Detección de déficit de hormona de crecimiento de origen hipotalámico en niños con talla baja

Introduction. The prevalence of growth hormone deficiency (GHD) varies between 1: 3 700 to 1: 10 000 born alive; 85% of them are of hypothalamic origin and responds well when tested with growth hormone-releasing hormone (GHRH) The aim of this study was to establish the frequency of GHD of hypothalamic origin in a group of short stature children. Material and methods. This is a prospective, non-experimental study carried on in a reference hospital in 1-year period. All patients included (n =18) showed a peak of growth hormone (GH) under 10 ng/mL after 2 different stimuli.
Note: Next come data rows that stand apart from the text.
(** A loop invariant, with what it gives at the end. *)
Lemma while_inv (P : S → Prop) (Q : R → Prop) n s r :
  (∀ s r, P s → body s = Ok r → match r with inl s' => P s' | inr x => Q x end) →
  P s → while_loop n body s = Ok r → match r with inl s' => P s' | inr x => Q x end.
Proof.
  intros Hb. revert s r. induction n as [|n IH]; intros s r Hs H; [by eapply Hb|].
  change (while_loop (Datatypes.S n) body s) with
    (r ← while_loop n body s; match r with inl s => while_loop n body s | inr x => Ok (inr x) end) in H.
  apply bind_Ok in H as (r1 & H1 & H). specialize (IH s r1 Hs H1) as Hr1. destruct r1 as [s1|x]; [by eapply IH|].
  by injection H as <-.
Qed.

(** A loop throws what its body throws on a state it comes to. *)
Lemma while_Err (P : S → Prop) n s e :
  (∀ s s', P s → body s = Ok (inl s') → P s') → P s → while_loop n body s = Err e → ∃ s', P s' ∧ body s' = Err e.
Proof.
  intros Hb. revert s. induction n as [|n IH]; intros s Hs H; [by exists s|].
  change (while_loop (Datatypes.S n) body s) with
    (r ← while_loop n body s; match r with inl s => while_loop n body s | inr x => Ok (inr x) end) in H.
  destruct (while_loop n body s) as [[s1|x]|e1] eqn:E; cbn in H; [|discriminate H|].
  - apply (IH s1); [|exact H]. apply (while_inv P (λ _, True) n s (inl s1)); [|exact Hs|exact E].
    intros t r Ht Hr. destruct r; [by eapply Hb|done].
  - injection H as <-. by apply IH in E.
Qed.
Patients were re tested with 1 μg/kg of intravenous GRF (1-29) NH2, an analog of GHRH; those with a response greater than 10 ng/mL of GH were considered as GHD of hypothalamic origin. Results. After GRF (1-29) NH2 test 14 patients reached GH serum levels over 10 ng/mL; 11 patients were males, no differences in age, gender, or pubertal development stage (Tanner classification) were observed; none of the cases with pituitary disease had antecedents of neonatal hipoxia while 25% of patients with GHD of hypothalamic origin had it. Conclusions. Hypothalamic disease was more frequent than pituitary failure as a cause of GHD in our cases; neonatal hipoxia was present only in patients with GHD of hypothalamic origin.